1970年代、唯一動画を記録できる手段として、8mmカメラは全盛を極めていました。
テレビの台頭で劇場映画が衰退していく中、映像表現としての8mmによる自主映画は、逆に若者たちを中心に広がりを見せていきました。
それを決定づけたのが1975年3月に発売された8mmカメラの最高峰『FUJICA ZC1000』です。
レンズ交換ができ、72コマ/秒の撮影が可能なこのカメラの登場で、映像表現の幅が劇的に広がりました。
多くの高校・大学に『映画研究部』が作られ、学園祭ではクラスで映画を撮ることがちょっとしたブームになっていました。
そんな中、1977年に『第一回ぴあ展』が開催されます。これがきっかけで8mm映画が映画監督への登竜門となったのです。その後、1981年に『ぴあフィルムフェスティバル』として正式に始まり今日に至ります。

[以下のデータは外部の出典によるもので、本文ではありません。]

(* ===== verification/CollectDemo.v ===== *)
(** * A table with one row

    Concrete inputs at which the theorems of CollectProps are applied. *)

From Stdlib Require Import String.
From S2P Require Import Prelude Heap ListSort CTypes CText JobTime Collect CollectSpec CollectCalc.
From S2P Require Import CollectRefine CollectForm CollectProps.
From stdpp Require Import list.
#[local] Open Scope Z_scope.
#[local] Existing Instance bump_allocator.

(** The years 2020 to 2030, every day from nine to [end_] in seconds, every ten
    minutes. *)
Definition demo_row (end_ : Z) : row :=
  let d := MkDay (32400 * 100) (end_ * 100) 600 in
  MkRow 7 [1; 3; 6; 1; 2; 1; 1; 3; 0] [7; 228; 1; 1; 0; 0; 0; 0] [7; 238; 1; 1; 0; 0; 0; 0] d d d d d d d 1.

(** Ten o'clock on Monday, 4 March 2024. *)
Definition ten : Z := 1709546400.
Definition still (t : Z) (_ : nat) : Z := t.

(** An agent whose variables are 42, with a log file of this name and limit, sent
    every day. *)
Definition demo_agent (name : text) (limit : Z) (opens threads : bool) : Agent :=
  Build_Agent (fun _ _ => Access (Signed 42)) (fun _ => MkSettings name limit 86400)
    (fun _ _ => opens) (fun _ => threads).
Definition usual : Agent := demo_agent [] 1000 true true.
#[local] Existing Instance usual.

Lemma usual_files : files_open.
Proof. intros t. split; [simpl; lia|done]. Qed.

Lemma demo_ok e : 0 <= e <= 86400 -> row_fits (demo_row e).
Proof.
  intros He. split; [unfold row_ok, day_ok, demo_row; simpl; lia|]. split; [reflexivity|].
  intros t. exists 0, (dec 42). by split.
Qed.
Lemma demo_rows_ok e : 0 <= e <= 86400 -> Forall row_fits [demo_row e].
Proof. intros. apply Forall_singleton. by apply demo_ok. Qed.

(** The plan of the next hour, made seven seconds past ten. *)
Example demo_plan :
  plan_at 0 (ten + 7) [demo_row 61200] = [(593, 7); (1193, 7); (1793, 7); (2393, 7); (2993, 7); (3593, 7)].
Proof. vm_compute. reflexivity. Qed.

(** The code, from the start through so many alarms of a demo row. *)
Definition demo_events (n : nat) : list event := replicate n (Ev_alarm [demo_row 61200]).
Definition demo_from (a : Agent) (es : list event) : outcome (list event * rtc) :=
  s ← RTC_callback 64 0 still [demo_row 61200] (ten + 7) rtc_start; run 64 0 still es s.

(** Two samples: an alarm for the third and one to send the file in a day. *)
Example demo_run :
  match demo_from usual (demo_events 2) with
  | Ret (own, s) => length own = 2%nat /\ samples s = [(ten + 600, 7); (ten + 1200, 7)] /\
      map due (thealarms s) = [ten + 87000; ten + 1800] /\ size (nodes s) = 5%nat /\
      lines (thelog s) = [MkLine (ten + 600) (text_of ".1.3.6.1.2.1.1.3.0") (text_of "42");
                          MkLine (ten + 1200) (text_of ".1.3.6.1.2.1.1.3.0") (text_of "42")]
  | _ => False
  end.
Proof. vm_compute. done. Qed.

(** No log file can be opened: a second alarm of the collector makes a new plan in
    a minute. *)
Example no_file_makes_plan :
  match demo_from (demo_agent [] 1000 false true) (demo_events 1),
        demo_from (demo_agent [] 1000 false true) (demo_events 2) with
  | Ret (_, s1), Ret (_, s2) =>
      map due (mine (thealarms s1)) = [ten + 660; ten + 1200] /\ guiRTCReg1 s1 <> 0 /\
      map due (mine (thealarms s2)) = [ten + 1200] /\ lines (thelog s2) = []
  | _, _ => False
  end.
Proof. vm_compute. split_and!; done. Qed.

(** The thread closes the default file; the samples that come while it sends are
    read but not logged. *)
Example line_lost_while_sending :
  let a := Build_Agent (fun _ _ => Access (Signed 42)) (fun _ => MkSettings [] 1000 300)
             (fun _ _ => true) (fun _ => true) in
  match demo_from a (demo_events 2 ++ [Ev_thread (ten + 900)] ++ demo_events 1) with
  | Ret (_, s) => samples s = [(ten + 600, 7); (ten + 1200, 7)] /\ length (lines (thelog s)) = 1%nat
  | _ => False
  end.
Proof. vm_compute. done. Qed.

(** Each time the file is full the alarm to send it is set twice, and the first is
    forgotten. *)
Example full_file_doubles_alarm :
  match demo_from (demo_agent (text_of "/tmp/log") 0 true true)
          (demo_events 1 ++ [Ev_thread (ten + 600); Ev_thread (ten + 601)]) with
  | Ret (_, s) => length (List.filter sends_file (thealarms s)) = 2%nat
  | _ => False
  end.
Proof. vm_compute. done. Qed.

(** A thread that cannot be made is taken to be running ever after. *)
Example failed_thread_blocks_sending :
  match demo_from (demo_agent (text_of "/tmp/log") 0 true false) (demo_events 1) with
  | Ret (_, s) => giFTProgress (thelog s) = true /\ ghRTCPThread (thelog s) = None
  | _ => False
  end.
Proof. vm_compute. done. Qed.

Lemma demo_start e t : 0 <= e <= 86400 ->
  exists s, rep s (abs_init 0 [demo_row e] t).
Proof.
  intros He. destruct (start_rep bump_total 64 0 still (or_intror eq_refl) (fun _ _ => eq_refl) usual_files
    [demo_row e] t (demo_rows_ok e He)) as (s & _ & Hr). by exists s.
Qed.



Lemma plan_size_witness :
  let h := <[8 := Node (MkList 0 0) NULL]> ∅ in
  exists h' len m, Form_Linked_List 64 0 (still ten) [demo_row 61200] 8 h 0 = Ret (h', len, m) /\
    Z.of_nat (size h') = len + 1 /\ len <= 5001.
Proof.
  intros h. assert (Hc : chain h 8 [(8, MkList 0 0)]).
  { by apply chain_singleton. }
  destruct (plan_size bump_total 64 0 (or_intror eq_refl) (still ten) ten [demo_row 61200] h 8 _ O
    (fun _ => eq_refl) (fits_ok _ (demo_rows_ok 61200 ltac:(lia))) Hc) as (h' & len & m & Hf & Hs & Hl).
  exists h', len, m. split; [exact Hf|]. split; [exact Hs|]. unfold RTC_MAX_LIST_NODES in Hl. simpl in Hl. lia.
Defined.

Lemma commit_takes_effect_witness :
  exists s s1 k s2 c new, set_commit 64 0 still [demo_row 61200] (ten + 9) s = Ret s1 /\
    run 64 0 still (replicate k (Ev_alarm [demo_row 61200])) s1 = Ret ([Ev_alarm [demo_row 61200]], s2) /\
    rep s2 (MkCollector (replan 0 [demo_row 61200] (ten + 600)) c new).
Proof.
  destruct (demo_start 61200 (ten + 7)) as (s & Hr); [lia|].
  destruct (commit_takes_effect bump_total usual_files 64 0 still (or_intror eq_refl) (fun _ _ => eq_refl)
    [demo_row 61200] (ten + 9) s _ (demo_rows_ok 61200 ltac:(lia)) Hr) as (s1 & Hs1 & Hrest).
  assert (Ha : activity (abs_init 0 [demo_row 61200] (ten + 7)) =
    Collecting (ten + 7) (plan_at 0 (ten + 7) [demo_row 61200])) by (vm_compute; reflexivity).
  rewrite Ha in Hrest. destruct Hrest as (k & s2 & c & new & Hs2 & Hr2).
  assert (Hd : due_at (Collecting (ten + 7) (plan_at 0 (ten + 7) [demo_row 61200])) = ten + 600)
    by (vm_compute; reflexivity).
  rewrite Hd in Hr2. exists s, s1, k, s2, c. eexists. split; [exact Hs1|]. split; [exact Hs2|exact Hr2].
Defined.

(** Hours until 16:58 and a plan made at 16:55. *)
Lemma sampled_after_end_witness :
  exists n own s s', run 64 0 still (replicate n (Ev_alarm [demo_row 61080])) s = Ret (own, s') /\
    (ten + 25200, 7) ∈ samples s'.
Proof.
  destruct (demo_start 61080 (ten + 24900)) as (s & Hr); [lia|].
  destruct (sampled_after_end bump_total usual_files 64 0 still (or_intror eq_refl) (fun _ _ => eq_refl)
    [demo_row 61080] (demo_row 61080) (ten + 24900) s _ (demo_rows_ok 61080 ltac:(lia)) Hr eq_refl eq_refl)
    as (_ & n & own & s' & Hrun & Hin);
    [by left|vm_compute; reflexivity|vm_compute; reflexivity|vm_compute; reflexivity|].
  assert (E : ten + 24900 + first_delay 0 (ten + 24900) (demo_row 61080) = ten + 25200)
    by (vm_compute; reflexivity).
  rewrite E in Hin. exists n, own, s, s'. split; [exact Hrun|exact Hin].
Defined.

(** A plan made at ten o'clock. *)
Lemma schedule_slips_witness :
  exists n own s s' l, run 64 0 still (replicate n (Ev_alarm [demo_row 61200])) s = Ret (own, s') /\
    samples s' = samples s ++ l /\ (ten + 1, 7) ∈ l.
Proof.
  destruct (demo_start 61200 ten) as (s & Hr); [lia|].
  destruct (schedule_slips bump_total usual_files 64 0 still (or_intror eq_refl) (fun _ _ => eq_refl)
    (demo_row 61200) ten s _ (demo_ok 61200 ltac:(lia)) Hr eq_refl eq_refl)
    as (n & own & s' & l & Hrun & Hsm & Hin & _); [vm_compute; reflexivity..|].
  exists n, own, s, s', l. split; [exact Hrun|]. split; [exact Hsm|exact Hin].
Defined.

『Too far away』が作られたのが1984年。ちょうど8mm自主映画が最盛期の頃です。
その時代、プロ顔負けの素晴らしい8mm映画がたくさん作られていました。
その中には実際に映画監督になったり映画業界で成功を収めた人も多々います。

一方『Too far away』は1984年12月に、エンドロールもないながらもそれとなく仕上げたあと1度だけ関係者に試写を行いました。
その後、諸般の事情で1度も上映されることもなく押入れの奥にしまわれていました。
2010年に仕事の関係でDV画質でテレシネしましたが、それも一般に公開されることはありませんでした。

それから9年経った2019年の秋、押入れの整理をしていると撮影に関する膨大な資料が見つかりました。
その資料を読み返しているうち「これは一度ちゃんとデジタル化して完成させなくては」と、
そして「当時一緒に作った仲間たちにあの時を懐かしみながらこの映画を観て欲しい」と思うようになりました。

そんなきっかけでデジタル化されたのが、ここに紹介する8mm映画『Too far away』です。
関係者はもちろん当時を知る人も知らない若い人も、8mmフィルム独特の質感や1984年と言う時代感を感じ取ってもらえたらと思います。